Lemma group_step_sum (f : Bucket.t -> Z) (delta : transaction -> Z) o t :
  f (Bucket.mk 0 0 []) = 0 ->
  (forall b,
     f (Bucket.mk
          (Bucket.income
             (if amount t >? 0
              then Bucket.mk (Bucket.income b + amount t) (Bucket.expenses b)
                             (Bucket.transactions b)
              else Bucket.mk (Bucket.income b)
                             (Bucket.expenses b + Z.abs (amount t))
                             (Bucket.transactions b)))
          (Bucket.expenses
             (if amount t >? 0
              then Bucket.mk (Bucket.income b + amount t) (Bucket.expenses b)
                             (Bucket.transactions b)
              else Bucket.mk (Bucket.income b)
                             (Bucket.expenses b + Z.abs (amount t))
                             (Bucket.transactions b)))
          (Bucket.transactions
             (if amount t >? 0
              then Bucket.mk (Bucket.income b + amount t) (Bucket.expenses b)
                             (Bucket.transactions b)
              else Bucket.mk (Bucket.income b)
                             (Bucket.expenses b + Z.abs (amount t))
                             (Bucket.transactions b))
           ++ [t]))
     = f b + delta t) ->
  bucket_sum f (group_step o t) = bucket_sum f o + delta t.
Proof.
  intros H0 Hstep. unfold group_step.
  destruct (obj_get o (catId_of t)) as [b|] eqn:Hg.
  - rewrite Hg, bucket_sum_set, Hg, Hstep. lia.
  - rewrite obj_get_set, String.eqb_refl.
    rewrite bucket_sum_set, obj_get_set, String.eqb_refl.
    rewrite bucket_sum_set, Hg, Hstep, H0. lia.
Qed.

Lemma group_loop_sum (f : Bucket.t -> Z) (delta : transaction -> Z) l :
  f (Bucket.mk 0 0 []) = 0 ->
  (forall t b,
     f (Bucket.mk
          (Bucket.income
             (if amount t >? 0
              then Bucket.mk (Bucket.income b + amount t) (Bucket.expenses b)
                             (Bucket.transactions b)
              else Bucket.mk (Bucket.income b)
                             (Bucket.expenses b + Z.abs (amount t))
                             (Bucket.transactions b)))
          (Bucket.expenses
             (if amount t >? 0
              then Bucket.mk (Bucket.income b + amount t) (Bucket.expenses b)
                             (Bucket.transactions b)
              else Bucket.mk (Bucket.income b)
                             (Bucket.expenses b + Z.abs (amount t))
                             (Bucket.transactions b)))
          (Bucket.transactions
             (if amount t >? 0
              then Bucket.mk (Bucket.income b + amount t) (Bucket.expenses b)
                             (Bucket.transactions b)
              else Bucket.mk (Bucket.income b)
                             (Bucket.expenses b + Z.abs (amount t))
                             (Bucket.transactions b))
           ++ [t]))
     = f b + delta t) ->
  forall o,
    bucket_sum f (fold_left group_step l o)
    = bucket_sum f o + sumZ (map delta l).
Proof.
  intros H0 Hstep. induction l as [|t l IH]; intros o; simpl; [lia|].
  rewrite IH, (group_step_sum f delta o t H0 (Hstep t)). lia.
Qed.

Lemma sumZ_ones {A} (l : list A) :
  sumZ (map (fun _ => 1) l) = Z.of_nat (length l).
Proof.
  induction l as [|x l IH]; [reflexivity|].
  cbn [map length]. change (sumZ (?a :: ?r)) with (a + sumZ r). lia.
Qed.

Lemma breakdown_byCategory db year month :
  Summary.byCategory (getMonthlySummary db year month)
  = fold_left group_step (counted_rows db year month) [].
Proof. rewrite <- summary_transactions. reflexivity. Qed.

Lemma breakdown_income db year month :
  bucket_sum Bucket.income (Summary.byCategory (getMonthlySummary db year month))
  = Summary.income (getMonthlySummary db year month).
Proof.
  destruct (summary_totals db year month) as (Hi & _).
  rewrite breakdown_byCategory,
    (group_loop_sum Bucket.income
       (fun t => if amount t >? 0 then amount t else 0)).
  - cbv zeta in Hi. rewrite Hi. unfold counted_rows, bucket_sum. simpl.
    rewrite <- wsum_filter. unfold wsum. reflexivity.
  - reflexivity.
  - intros t b. destruct (amount t >? 0); simpl; lia.
Qed.

Lemma breakdown_expenses db year month :
  bucket_sum Bucket.expenses
    (Summary.byCategory (getMonthlySummary db year month))
  = Summary.expenses (getMonthlySummary db year month).
Proof.
  destruct (summary_totals db year month) as (_ & He & _).
  rewrite breakdown_byCategory,
    (group_loop_sum Bucket.expenses
       (fun t => if amount t >? 0 then 0 else Z.abs (amount t))).
  - cbv zeta in He. rewrite He. unfold counted_rows, bucket_sum. simpl.
    rewrite <- wsum_filter. unfold wsum. f_equal. apply map_ext. intros t.
    rewrite Z.gtb_ltb.
    destruct (Z.ltb_spec 0 (amount t)), (Z.ltb_spec (amount t) 0); lia.
  - reflexivity.
  - intros t b. destruct (amount t >? 0); simpl; lia.
Qed.

(** X12. The breakdown by category adds up to the month's totals: the
    incomes of the buckets sum to the income, their expenses to the
    expenses, their differences to the balance, and their row counts to the
    transaction count. *)
Theorem breakdown_adds_up (db : database) (year month : Z) :
  let s := getMonthlySummary db year month in
  bucket_sum Bucket.income (Summary.byCategory s) = Summary.income s
  /\ bucket_sum Bucket.expenses (Summary.byCategory s) = Summary.expenses s
  /\ bucket_sum (fun b => Bucket.income b - Bucket.expenses b)
       (Summary.byCategory s) = Summary.balance s
  /\ bucket_sum (fun b => Z.of_nat (length (Bucket.transactions b)))
       (Summary.byCategory s)
     = Z.of_nat (Summary.transactionCount s).
Proof.
  intros s.
  pose proof (breakdown_income db year month) as Hinc.
  pose proof (breakdown_expenses db year month) as Hexp.
  fold s in Hinc, Hexp.
  split; [exact Hinc|]. split; [exact Hexp|]. split.
  - change (Summary.balance s) with (Summary.income s - Summary.expenses s).
    rewrite <- Hinc, <- Hexp. unfold bucket_sum.
    now rewrite <- sumZ_map_sub.
  - subst s. rewrite breakdown_byCategory,
      (group_loop_sum
         (fun b => Z.of_nat (length (Bucket.transactions b)))
         (fun _ => 1)).
    + change (Summary.transactionCount (getMonthlySummary db year month))
        with (length (Summary.transactions (getMonthlySummary db year month))).
      rewrite summary_transactions. unfold bucket_sum.
      cbn [map sumZ fold_right]. rewrite sumZ_ones. lia.
    + reflexivity.
    + intros t b. destruct (amount t >? 0); simpl;
        rewrite length_app; simpl; lia.
Qed.

(** ** Averages over any window *)

Lemma sumZ_lower (l : list Z) (lo : Z) :
  (forall t, In t l -> lo <= t) -> Z.of_nat (length l) * lo <= sumZ l.
Proof.
  induction l as [|x l IH]; intros H; [simpl; lia|].
  cbn [length]. change (sumZ (x :: l)) with (x + sumZ l).
  pose proof (H x (or_introl eq_refl)).
  pose proof (IH (fun t Ht => H t (or_intror Ht))). lia.
Qed.

Lemma sumZ_upper (l : list Z) (hi : Z) :
  (forall t, In t l -> t <= hi) -> sumZ l <= Z.of_nat (length l) * hi.
Proof.
  induction l as [|x l IH]; intros H; [simpl; lia|].
  cbn [length]. change (sumZ (x :: l)) with (x + sumZ l).
  pose proof (H x (or_introl eq_refl)).
  pose proof (IH (fun t Ht => H t (or_intror Ht))). lia.
Qed.

Lemma rounded_mean_lower (l : list Z) (lo : Z) :
  l <> [] -> (forall t, In t l -> lo <= t) -> lo <= rounded_mean l.
Proof.
  intros Hne H. pose proof (sumZ_lower l lo H) as Hs.
  destruct l as [|x l]; [congruence|]. unfold rounded_mean, round_div.
  set (n := Z.of_nat (length (x :: l))) in *.
  assert (0 < n) by (subst n; cbn [length]; lia).
  apply Z.div_le_lower_bound; lia.
Qed.

Lemma rounded_mean_upper (l : list Z) (hi : Z) :
  l <> [] -> (forall t, In t l -> t <= hi) -> rounded_mean l <= hi.
Proof.
  intros Hne H. pose proof (sumZ_upper l hi H) as Hs.
  destruct l as [|x l]; [congruence|]. unfold rounded_mean, round_div.
  set (n := Z.of_nat (length (x :: l))) in *.
  assert (0 < n) by (subst n; cbn [length]; lia).
  apply Z.lt_succ_r. apply Z.div_lt_upper_bound; lia.
Qed.

Lemma In_nonzero (l : list Z) (t : Z) : In t (nonzero l) <-> In t l /\ t <> 0.
Proof.
  unfold nonzero. rewrite filter_In.
  destruct (Z.eqb_spec t 0); simpl; intuition congruence.
Qed.

Lemma nonzero_nil (l : list Z) : nonzero l = [] <-> forall t, In t l -> t = 0.
Proof.
  split.
  - intros Hn t Ht. destruct (Z.eq_dec t 0) as [|Hz]; [assumption|].
    assert (Hin : In t (nonzero l)) by (apply In_nonzero; now split).
    rewrite Hn in Hin. destruct Hin.
  - intros H. destruct (nonzero l) as [|x r] eqn:Hn; [reflexivity|].
    assert (Hin : In x (nonzero l)) by (rewrite Hn; now left).
    apply In_nonzero in Hin as [Hin Hx]. now apply H in Hin.
Qed.

(** The mean of the non-zero entries of totals that are not negative. *)
Lemma window_mean (l : list Z) :
  (forall t, In t l -> 0 <= t) ->
  0 <= rounded_mean (nonzero l)
  /\ (rounded_mean (nonzero l) = 0 <-> forall t, In t l -> t = 0)
  /\ (forall lo hi,
        (forall t, In t l -> t <> 0 -> lo <= t <= hi) ->
        (exists t, In t l /\ t <> 0) ->
        lo <= rounded_mean (nonzero l) <= hi).
Proof.
  intros Hpos.
  assert (Hone : nonzero l <> [] -> 1 <= rounded_mean (nonzero l)).
  { intros Hne. apply rounded_mean_lower; [assumption|].
    intros t Ht. apply In_nonzero in Ht as [Ht Hz]. apply Hpos in Ht. lia. }
  split; [|split].
  - destruct (nonzero l) as [|x r] eqn:Hn; [simpl; lia|].
    assert (x :: r <> []) by congruence. rewrite <- Hn in *.
    apply Hone in H. lia.
  - rewrite <- nonzero_nil. split.
    + intros Hz. destruct (nonzero l) as [|x r] eqn:Hn; [reflexivity|].
      assert (Hne : x :: r <> []) by congruence. rewrite <- Hn in *.
      apply Hone in Hne. lia.
    + intros ->. reflexivity.
  - intros lo hi Hb (t & Ht & Hz).
    assert (Hne : nonzero l <> []).
    { intros Hn. rewrite nonzero_nil in Hn. now apply Hn in Ht. }
    split.
    + apply rounded_mean_lower; [assumption|].
      intros u Hu. apply In_nonzero in Hu as [Hu Hz']. now apply Hb.
    + apply rounded_mean_upper; [assumption|].
      intros u Hu. apply In_nonzero in Hu as [Hu Hz']. now apply Hb.
Qed.

Lemma category_totals_window db c n : forall year month,
  category_totals db c year month n
  = map (fun p => category_expense db c (fst p) (snd p))
        (months_before year month n).
Proof.
  induction n as [|n IH]; intros year month; [reflexivity|].
  rewrite category_totals_spec. cbn [months_before map]. now rewrite IH.
Qed.

Lemma regular_incomes_window db n : forall year month,
  regular_incomes db year month n
  = nonzero (map (fun p => regular_income (counted_rows db (fst p) (snd p)))
                 (months_before year month n)).
Proof.
  induction n as [|n IH]; intros year month; [reflexivity|].
  rewrite regular_incomes_spec. cbv zeta. cbn [months_before map].
  rewrite IH. symmetry. apply nonzero_cons.
Qed.

Lemma months_before_length n : forall year month,
  length (months_before year month n) = n.
Proof.
  induction n as [|n IH]; intros year month; [reflexivity|].
  cbn [months_before length]. now rewrite IH.
Qed.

What to work on ▸ When a line among the entries contains "list", pull that line out.

Your solution ▸
Lemma sumZ_ones {A} (l : list A) :
Lemma sumZ_lower (l : list Z) (lo : Z) :
Lemma sumZ_upper (l : list Z) (hi : Z) :
Lemma rounded_mean_lower (l : list Z) (lo : Z) :
Lemma rounded_mean_upper (l : list Z) (hi : Z) :
Lemma In_nonzero (l : list Z) (t : Z) : In t (nonzero l) <-> In t l /\ t <> 0.
Lemma nonzero_nil (l : list Z) : nonzero l = [] <-> forall t, In t l -> t = 0.
Lemma window_mean (l : list Z) :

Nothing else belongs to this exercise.